House Minority Leader Todd Gilbert, R-Shenandoah, Del. Tim Griffen, R-Bedford, and Del. Bobby Orrock, R-Caroline, return to their seats on the House floor after hearing Democrats were denying their efforts to amend Griffin’s anti-abortion bill. (Graham Moomaw/Virginia Mercury)

In a procedural move designed to put Republicans on the spot over the most extreme anti-abortion proposals emerging from their ranks, Democrats themselves brought a GOP-sponsored bill to the House floor that would have cut off public funding for clinics and hospitals where abortions are performed with no exceptions for rape, incest, severe fetal abnormalities or when the mother’s life is at risk.

The hardball move by Democrats to advance the bill just far enough that all Republicans would have to vote on it comes after a hotly contested 2023 election season that Democrats characterized as a referendum on preserving abortion access in Virginia. Forcing Republicans to go on the record Monday, Democrats said, would help illuminate whether they got the message voters had sent by electing Democratic majorities in both the House and Senate.

After several rounds of parliamentary battle over whether the bill could be scaled back or stricken from the agenda altogether, Republicans were forced to vote on the bill with no changes. The legislation was rejected in a nearly unanimous 95-1-2 vote, with just a few Republicans abstaining or voting no.

Minority Leader Todd Gilbert, R-Shenandoah, tried to amend the bill on the floor and suggested its broad scope was partly a result of the inexperience of Del. Tim Griffin, R-Bedford. But in an unusually testy floor fight, Democrats repeatedly blocked GOP efforts to water down the legislation, saying Republicans should have to own up to the ramifications of Griffin’s original bill.

“If the patron didn’t know what he was doing, maybe he should’ve stayed out of women’s business,” said Del. Candi Mundon King, D-Prince William, who called the bill an attack on potentially thousands of women.

Republicans protested that they were trying to fix the very problems Mundon King was decrying when she called the bill a “slap in the face” to women but were being denied the chance by Democrats more interested in a political stunt.

“I don’t know where the absurdity of this theater ends,” Gilbert said.

The GOP leader attempted to offer a rewritten version of Griffin’s bill that he said would only replicate the longstanding federal Hyde Amendment — which prohibits public funding of abortions with exceptions for rape, incest, and the life of the mother — at the state level.

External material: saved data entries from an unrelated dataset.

Lemma queue_length lk ls Q q : qwf lk ls Q → (length (Q q) <= 15)%nat.
Proof.
  intros W. apply (submseteq_length _ (seqZ 1 15)). apply NoDup_submseteq; [by eapply qwf_nodup|].
  intros u Hu. apply (qwf_valid _ _ _ W) in Hu as [_ Hu]. unfold NUM_TCBS in Hu.
  apply elem_of_seqZ. lia.
Qed.

(** No interrupt is handled by [t]. *)
Definition unhandle (t : Z) (s : kstate) : kstate :=
  s <| irq_handlers ::= fmap (λ h, if decide (h = Some t) then None else h) |>.

Lemma wp_release_irqs n : ∀ i s t (Post : unit → kstate → Prop) L,
  (∀ j, is_Some (irq_handlers s !! j) ↔ 0 <= j < NUM_IRQS) → 0 <= i → i + Z.of_nat n = NUM_IRQS →
  (∀ j h, irq_handlers s !! j = Some h → j < i → h ≠ Some t) →
  Post tt (unhandle t s) → wp (release_irqs n i t) Post L s.
Proof.
  induction n as [|n IH]; intros i s t Post L Hd Hi Hn Hdone HP; cbn [release_irqs].
  - apply wp_ret. replace (unhandle t s) with s in HP; [done|]. unfold unhandle.
    assert ((λ h, if decide (h = Some t) then None else h) <$> irq_handlers s = irq_handlers s) as E.
    { apply map_eq. intros j. rewrite lookup_fmap. destruct (irq_handlers s !! j) as [h|] eqn:Ej; [|done].
      simpl. rewrite decide_False; [done|]. eapply Hdone; [done|].
      assert (0 <= j < NUM_IRQS) by (apply Hd; eauto). lia. }
    transitivity (s <| irq_handlers := (λ h, if decide (h = Some t) then None else h) <$> irq_handlers s |>);
      [|done]. rewrite E. by destruct s.
  - destruct (proj2 (Hd i) ltac:(lia)) as [h Hh]. wp_step. wp_step. wp_step. eapply wp_deref; [done|].
    wp_step. case_bool_decide as Eh; simpl.
    + apply wp_modify. eapply IH; [| lia | lia | |].
      * intros j. simpl. destruct (decide (j = i)) as [->|Hne].
        -- rewrite lookup_insert_eq. split; [intros _; apply Hd; eauto | eauto].
        -- rewrite lookup_insert_ne by done. apply Hd.
      * intros j h'. simpl. destruct (decide (j = i)) as [->|Hne]; [rewrite lookup_insert_eq; by intros [= <-]|].
        rewrite lookup_insert_ne by done. intros Hj Hlt. eapply Hdone; [done | lia].
      * replace (unhandle t (s <| irq_handlers ::= insert i None |>)) with (unhandle t s); [done|].
        unfold unhandle. simpl.
        assert ((λ h, if decide (h = Some t) then None else h) <$> <[i:=None]> (irq_handlers s) =
                (λ h, if decide (h = Some t) then None else h) <$> irq_handlers s) as E.
        { apply map_eq. intros j. rewrite !lookup_fmap. destruct (decide (j = i)) as [->|Hne].
          - rewrite lookup_insert_eq, Hh. simpl. by rewrite Eh, decide_True.
          - by rewrite lookup_insert_ne. }
        transitivity (s <| irq_handlers := (λ h, if decide (h = Some t) then None else h) <$>
          <[i:=None]> (irq_handlers s) |>); [|done]. rewrite E. done.
    + apply wp_ret. eapply IH; [done | lia | lia | | done].
      intros j h' Hj Hlt. destruct (decide (j = i)) as [->|]; [congruence | eapply Hdone; [done | lia]].
Qed.

(** The effect of [thread_release] apart from the queues. *)
Definition released (s : kstate) (Q : queues) (t : Z) (st : thread_state_t) : kstate :=
  upd t (λ tc, tc <| thread_state := INACTIVE |>)
    (unhandle t (release_all (Qdel t Q (SenderQ t)) (detach t st (core s)))).

Lemma unhandle_core t s : core (unhandle t s) = unhandle t (core s).
Proof. done. Qed.

Lemma wp_thread_release s Q t tc (Post : Z → kstate → Prop) L :
  kinv s Q → 0 < t < NUM_TCBS → tcb_table s !! t = Some tc → removable (thread_state tc) →
  (∀ j, is_Some (irq_handlers s !! j) ↔ 0 <= j < NUM_IRQS) →
  (∀ s', wf s' (<[SenderQ t := []]> (Qdel t Q)) → core s' = released s Q t (thread_state tc) → Post E_OK s') →
  wp (thread_release t) Post L s.
Proof.
  intros K Ht Htc Hr Hirq HP. unfold thread_release. wp_step. eapply wp_tcb_at; [done|]. cbv beta.
  assert (∀ A (x y : A), match thread_state tc with INACTIVE => x | _ => y end = y) as Hmatch
    by (intros; destruct Hr; by destruct (thread_state tc)).
  rewrite Hmatch. wp_step. eapply wp_thread_remove_from_list; [done | lia | done | done |]. intros s1 W1 C1.
  change (is_error E_OK) with false. cbv iota.
  wp_step. eapply wp_release_queue; [done | lia | |].
  { pose proof (queue_length _ _ _ (SenderQ t) W1). unfold NUM_TCBS. lia. }
  intros s2 W2 C2. wp_step.
  assert (free (<[SenderQ t:=[]]> (Qdel t Q)) t) as Hf.
  { intros q. destruct (decide (q = SenderQ t)) as [->|Hne]; [rewrite fn_lookup_insert; apply not_elem_of_nil|].
    rewrite fn_lookup_insert_ne by done. apply free_Qdel. }
  change (release_queue _ (LinkQ t)) with
    (let* l := read_list (LinkQ t) in
     if head_tid l =? NULL_TID then ret tt
     else
       let* o := list_dequeue (LinkQ t) in
       match o with
       | Some u =>
           upd_tcb u (λ tc, tc <| wait_tid := NULL_TID |>) ;;
           upd_state u (λ r, r <| eax := u32 E_UNREACH |>) ;;
           upd_tcb u (λ tc, tc <| thread_state := READY |>)
       | None => ret tt
       end ;;
       release_queue 16 (LinkQ t)).
  wp_step. unfold read_list. wp_step. eapply wp_tcb_at_link; [apply repr_refl | |].
  { eapply (qwf_free _ _ _ W2); [lia | done]. }
  intros tc2 _ Hp _. apply wp_ret. cbn [head_tid]. rewrite Hp. change (0 =? NULL_TID) with true.
  apply wp_ret.
  assert (irq_handlers s2 = irq_handlers s) as Ei.
  { change (irq_handlers (core s2) = irq_handlers (core s)). rewrite C2, C1. unfold release_all.
    generalize (Qdel t Q (SenderQ t)). intros xs. induction xs as [|x xs IH]; [|done].
    simpl. by destruct (thread_state tc). }
  wp_step. eapply wp_release_irqs; [by rewrite Ei | lia | done | |].
  { intros j h Hj Hlt. rewrite Ei in Hj. assert (0 <= j < NUM_IRQS) by (apply Hirq; eauto). lia. }
  wp_step. eapply (wp_upd_tcb (unhandle t s2)); [done | exact W2 | lia |]. intros s3 W3 C3.
  apply wp_ret. apply HP; [done|]. rewrite C3, unhandle_core, C2, C1. done.
Qed.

New House Speaker Don Scott, D-Portsmouth, rejected that effort, saying what Gilbert was trying to do was so different from the original bill that it wasn’t a valid amendment to a bill that would do away with those same exceptions. Republicans then made a rare attempt to override the speaker’s ruling. The Democratic majority blocked that too.

House Speaker Don Scott, D-Portsmouth (top left), huddles with party leaders from both sides to discuss a controversial abortion bill filed by Del. Tim Griffin, R-Bedford (bottom right). (Graham Moomaw/Virginia Mercury)

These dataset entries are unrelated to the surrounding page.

(** [list_remove_from_end] implements removal from either end: it returns
    the first or last thread of the sequence (NULL when it is empty), which is
    no longer in any queue. *)
Theorem list_remove_end_refines s Q q at_tail :
  wf s Q → valid_q q →
  ∃ s', list_remove_from_end q at_tail s = Ret (if at_tail then last (Q q) else head (Q q)) s' ∧
    wf s' (<[q := if at_tail then removelast (Q q) else tail (Q q)]> Q) ∧ core s' = core s.
Proof.
  intros W Hv. set (r := if at_tail then last (Q q) else head (Q q)).
  set (Q' := <[q := if at_tail then removelast (Q q) else tail (Q q)]> Q).
  destruct (wp_ret_inv (list_remove_from_end q at_tail)
    (λ o s', o = r ∧ wf s' Q' ∧ core s' = core s) s) as (o & s' & E & -> & H1 & H2); [|eauto].
  destruct (decide (Q q = [])) as [HQ|HQ].
  - eapply wp_remove_empty; [done | done | done |]. unfold r, Q'. rewrite HQ.
    split; [by destruct at_tail|]. split; [|done]. eapply qwf_ext; [|exact W].
    intros q'. destruct (decide (q' = q)) as [->|Hne]; [|by rewrite fn_lookup_insert_ne].
    rewrite fn_lookup_insert, HQ. by destruct at_tail.
  - unfold r, Q'. destruct at_tail.
    + destruct (exists_last HQ) as (ys & z & HQ'). rewrite HQ', last_snoc, removelast_last.
      eapply wp_remove_tail; [done | done |]. auto.
    + destruct (Q q) as [|h ys] eqn:HQ'; [done|]. eapply wp_remove_head; [done | done |]. auto.
Qed.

With the original bill intact, Griffin stood and attempted to argue why the Hyde Amendment exists. Democrats shut down that effort, saying he wasn’t speaking to what his bill actually did.

“The delegate has to speak to the bill,” Scott said. “Not to the bill you wished you had introduced.”

Del. Marcus Simon, D-Fairfax, said it’s not uncommon for lawmakers to have their own bills turned against them.

“It’s happened to me. I’ve had some bad ideas before,” Simon said. “You put those bills in, and anything can happen. And you’ve got to be willing to deal with the consequences.”

Griffin said it wasn’t up to other delegates to “define what my bill is.”

“I believe I can define what my bill is,” Griffin said. “And that’s what I’m doing.”

Griffin then faulted Democrats for turning his bill into a “circus,” saying he supports exceptions for the life of the mother but was never afforded a chance to amend the legislation to reflect that.

“The intent of this bill is that taxpayers not be forced into something that goes against their religion and their conscience,” Griffin said. “I will not allow these babies and these mothers to be politicized. If this is how it’s going to go today, I move to strike this bill.”

The Democratic majority didn’t allow Griffin to cancel his own legislation. That prompted a warning from Del. Bobby Orrock, R-Caroline, who said the body was breaking with its longstanding tradition of letting members retake control of bills that have gone “totally awry.”

“Understand the consequences that may come home to roost for all the rest of us,” Orrock said, adding that in his 35 years of House service, he was aware of just one instance that Republicans had done the same thing to a Democrat.

Gilbert bristled at accusations Republicans were indifferent to the plight of suffering women, saying Mundon King had a prepared speech that relied on Democrats rejecting every GOP effort to address the problems with the original bill.

“You’re going to accuse us of everything we just got accused of and then deny us the ability to do the very thing you say we don’t want to do,” Gilbert said.

Mundon King called the proposal a “scorched-earth bill” that was not the result of a drafting error or a freshman’s inexperience.

“When the patron introduced this bill,’ she said, “he knew exactly what he was doing.”

 

by Graham Moomaw, Virginia Mercury


Virginia Mercury is part of States Newsroom, a network of news bureaus supported by grants and a coalition of donors as a 501c(3) public charity. Virginia Mercury maintains editorial independence. Contact Editor Sarah Vogelsong for questions: info@virginiamercury.com. Follow Virginia Mercury on Facebook and Twitter.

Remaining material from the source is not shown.